> [Problem to work on]:
Please print every record below exactly as it reads.

> [Collected data entries]:
····················

Lemma batch_documents_merged (records : list record)
  (data : list scryfall_card) :
  well_formed records data ->
  Forall2 (merged_onto_first records data) data
    (batch_documents records data).
Proof.
  intros Hwf. unfold batch_documents.
  assert (H : forall l, (forall c, c ∈ l -> c ∈ data) ->
                Forall2 (merged_onto_first records data) l
                  (omap (doc_for records data) l)).
  { induction l as [|card l IH]; intros Hl; [constructor|].
    destruct (doc_for_is_Some records data card Hwf)
      as (i & r & card' & Hf & Hlast & _ & _ & Him & Hdoc).
    { apply Hl, list_elem_of_here. }
    change (omap (doc_for records data) (card :: l))
      with (match doc_for records data card with
            | Some y => y :: omap (doc_for records data) l
            | None => omap (doc_for records data) l
            end).
    rewrite Hdoc. constructor.
    - destruct (proj1 (find_Some _ _ _ _) Hf) as (Hi & Hid & Hfirst).
      exists i, r, card'. split_and!; try done. by exists r.
    - apply IH. intros c Hc. by apply Hl, list_elem_of_further. }
  by apply H.
Qed.

Lemma merged_fields (card : scryfall_card) (r : record) :
  is_Some (imageSet card) ->
  base (merged card r) = base r
  /\ name (merged card r) = Some (card_name card)
  /\ setCode (merged card r) = Some (card_set card)
  /\ setName (merged card r) = Some (card_set_name card)
  /\ rarity (merged card r) = Some (card_rarity card)
  /\ layout (merged card r) = Some (card_layout card)
  /\ images (merged card r) = imageSet card.
Proof. intros [im Him]. unfold merged. by rewrite Him. Qed.

Lemma last_same_id (data : list scryfall_card) (card : scryfall_card) :
  NoDup (card_id <$> data) -> card ∈ data ->
  last (filter (fun c => card_id c = card_id card) data) = Some card.
Proof.
  intros Hnd Hc.
  assert (Hin : card ∈ filter (fun c => card_id c = card_id card) data)
    by (by apply list_elem_of_filter).
  destruct (last (filter (fun c => card_id c = card_id card) data))
    as [card'|] eqn:Hl.
  - f_equal.
    apply last_Some_elem_of, list_elem_of_filter in Hl as [Hid Hl].
    by apply (NoDup_fmap_elem card_id data).
  - apply last_None in Hl. rewrite Hl in Hin. by apply elem_of_nil in Hin.
Qed.

Lemma forBatches_cons_Exited (e : env) (b : list record)
  (bs : list (list record)) (w : world) (c : Z) (w' : world) :
  processBatch e b w = Exited c w' ->
  forBatches e (b :: bs) w = Exited c w'.
Proof.
  intros H.
  change (forBatches e (b :: bs) w)
    with (bind (processBatch e b)
            (fun n => bind (addTotalCards n) (fun _ => forBatches e bs)) w).
  unfold bind at 1. by rewrite H.
Qed.

Lemma forBatches_cons_Returned (e : env) (b : list record)
  (bs : list (list record)) (w : world) (n : nat) (w1 : world) :
  processBatch e b w = Returned n w1 ->
  forBatches e (b :: bs) w = forBatches e bs (counted n w1).
Proof.
  intros H.
  change (forBatches e (b :: bs) w)
    with (bind (processBatch e b)
            (fun n => bind (addTotalCards n) (fun _ => forBatches e bs)) w).
  unfold bind at 1. by rewrite H.
Qed.

Lemma forBatches_cons_inv (e : env) (b : list record)
  (bs : list (list record)) (w : world) (u : unit) (w' : world) :
  forBatches e (b :: bs) w = Returned u w' ->
  exists w1,
    processBatch e b w = Returned (length b) w1
    /\ forBatches e bs (counted (length b) w1) = Returned u w'.
Proof.
  intros H. pose proof (processBatch_cases e b w) as Hc.
  destruct (processBatch e b w) as [n w1|w1|c w1] eqn:Hb; [|done|].
  - destruct Hc as (data & docs & _ & -> & _).
    exists w1. split; [done|].
    by rewrite (forBatches_cons_Returned _ _ _ _ _ _ Hb) in H.
  - by rewrite (forBatches_cons_Exited _ _ _ _ _ _ Hb) in H.
Qed.

(** A run is its loop over the batches, started from [started], and the
    summary when the loop completes. *)
Lemma run_unfold (e : env) (rows : list (list string))
  (cards0 : list record) (coll0 : list collection_doc) :
  run e rows (boot cards0 coll0)
  = match forBatches e (batches (readCsv rows)) started with
    | Returned _ w =>
        if PrimFloat.is_nan (totalPrice w) then (1%Z, disconnect w)
        else (0%Z, finished e w)
    | Thrown w => (1%Z, disconnect w)
    | Exited c w => (c, w)
    end.
Proof.
  unfold run, main, try_catch, processRecords. unfold_M.
  unfold connectToDb, modify. rewrite processRecords_loop_batches.
  fold (batches (readCsv rows)).
  change {| db := true; connected := true; magicCards := [];
            magicCollection := [];
            totalCards := totalCards (boot cards0 coll0);
            totalPrice := totalPrice (boot cards0 coll0);
            requests := requests (boot cards0 coll0) |} with started.
  pose proof (forBatches_cases e (batches (readCsv rows)) started) as H.
  destruct (forBatches e (batches (readCsv rows)) started)
    as [[] w|w|c w]; [|done|done].
  destruct H as (_ & _ & _ & Hdb & _). simpl in Hdb.
  unfold saveCollection, exit, finished.
  destruct (PrimFloat.is_nan (totalPrice w)); rewrite Hdb; [done|].
  simpl. destruct w. simpl in *. subst. reflexivity.
Qed.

····················

> [Result of this exercise]:
Lemma batch_documents_merged (records : list record)
  (data : list scryfall_card) :
  well_formed records data ->
  Forall2 (merged_onto_first records data) data
    (batch_documents records data).
Proof.
  intros Hwf. unfold batch_documents.
  assert (H : forall l, (forall c, c ∈ l -> c ∈ data) ->
                Forall2 (merged_onto_first records data) l
                  (omap (doc_for records data) l)).
  { induction l as [|card l IH]; intros Hl; [constructor|].
    destruct (doc_for_is_Some records data card Hwf)
      as (i & r & card' & Hf & Hlast & _ & _ & Him & Hdoc).
    { apply Hl, list_elem_of_here. }
    change (omap (doc_for records data) (card :: l))
      with (match doc_for records data card with
            | Some y => y :: omap (doc_for records data) l
            | None => omap (doc_for records data) l
            end).
    rewrite Hdoc. constructor.
    - destruct (proj1 (find_Some _ _ _ _) Hf) as (Hi & Hid & Hfirst).
      exists i, r, card'. split_and!; try done. by exists r.
    - apply IH. intros c Hc. by apply Hl, list_elem_of_further. }
  by apply H.
Qed.

Lemma merged_fields (card : scryfall_card) (r : record) :
  is_Some (imageSet card) ->
  base (merged card r) = base r
  /\ name (merged card r) = Some (card_name card)
  /\ setCode (merged card r) = Some (card_set card)
  /\ setName (merged card r) = Some (card_set_name card)
  /\ rarity (merged card r) = Some (card_rarity card)
  /\ layout (merged card r) = Some (card_layout card)
  /\ images (merged card r) = imageSet card.
Proof. intros [im Him]. unfold merged. by rewrite Him. Qed.

Lemma last_same_id (data : list scryfall_card) (card : scryfall_card) :
  NoDup (card_id <$> data) -> card ∈ data ->
  last (filter (fun c => card_id c = card_id card) data) = Some card.
Proof.
  intros Hnd Hc.
  assert (Hin : card ∈ filter (fun c => card_id c = card_id card) data)
    by (by apply list_elem_of_filter).
  destruct (last (filter (fun c => card_id c = card_id card) data))
    as [card'|] eqn:Hl.
  - f_equal.
    apply last_Some_elem_of, list_elem_of_filter in Hl as [Hid Hl].
    by apply (NoDup_fmap_elem card_id data).
  - apply last_None in Hl. rewrite Hl in Hin. by apply elem_of_nil in Hin.
Qed.

Lemma forBatches_cons_Exited (e : env) (b : list record)
  (bs : list (list record)) (w : world) (c : Z) (w' : world) :
  processBatch e b w = Exited c w' ->
  forBatches e (b :: bs) w = Exited c w'.
Proof.
  intros H.
  change (forBatches e (b :: bs) w)
    with (bind (processBatch e b)
            (fun n => bind (addTotalCards n) (fun _ => forBatches e bs)) w).
  unfold bind at 1. by rewrite H.
Qed.

Lemma forBatches_cons_Returned (e : env) (b : list record)
  (bs : list (list record)) (w : world) (n : nat) (w1 : world) :
  processBatch e b w = Returned n w1 ->
  forBatches e (b :: bs) w = forBatches e bs (counted n w1).
Proof.
  intros H.
  change (forBatches e (b :: bs) w)
    with (bind (processBatch e b)
            (fun n => bind (addTotalCards n) (fun _ => forBatches e bs)) w).
  unfold bind at 1. by rewrite H.
Qed.

Lemma forBatches_cons_inv (e : env) (b : list record)
  (bs : list (list record)) (w : world) (u : unit) (w' : world) :
  forBatches e (b :: bs) w = Returned u w' ->
  exists w1,
    processBatch e b w = Returned (length b) w1
    /\ forBatches e bs (counted (length b) w1) = Returned u w'.
Proof.
  intros H. pose proof (processBatch_cases e b w) as Hc.
  destruct (processBatch e b w) as [n w1|w1|c w1] eqn:Hb; [|done|].
  - destruct Hc as (data & docs & _ & -> & _).
    exists w1. split; [done|].
    by rewrite (forBatches_cons_Returned _ _ _ _ _ _ Hb) in H.
  - by rewrite (forBatches_cons_Exited _ _ _ _ _ _ Hb) in H.
Qed.

(** A run is its loop over the batches, started from [started], and the
    summary when the loop completes. *)
Lemma run_unfold (e : env) (rows : list (list string))
  (cards0 : list record) (coll0 : list collection_doc) :
  run e rows (boot cards0 coll0)
  = match forBatches e (batches (readCsv rows)) started with
    | Returned _ w =>
        if PrimFloat.is_nan (totalPrice w) then (1%Z, disconnect w)
        else (0%Z, finished e w)
    | Thrown w => (1%Z, disconnect w)
    | Exited c w => (c, w)
    end.
Proof.
  unfold run, main, try_catch, processRecords. unfold_M.
  unfold connectToDb, modify. rewrite processRecords_loop_batches.
  fold (batches (readCsv rows)).
  change {| db := true; connected := true; magicCards := [];
            magicCollection := [];
            totalCards := totalCards (boot cards0 coll0);
            totalPrice := totalPrice (boot cards0 coll0);
            requests := requests (boot cards0 coll0) |} with started.
  pose proof (forBatches_cases e (batches (readCsv rows)) started) as H.
  destruct (forBatches e (batches (readCsv rows)) started)
    as [[] w|w|c w]; [|done|done].
  destruct H as (_ & _ & _ & Hdb & _). simpl in Hdb.
  unfold saveCollection, exit, finished.
  destruct (PrimFloat.is_nan (totalPrice w)); rewrite Hdb; [done|].
  simpl. destruct w. simpl in *. subst. reflexivity.
Qed.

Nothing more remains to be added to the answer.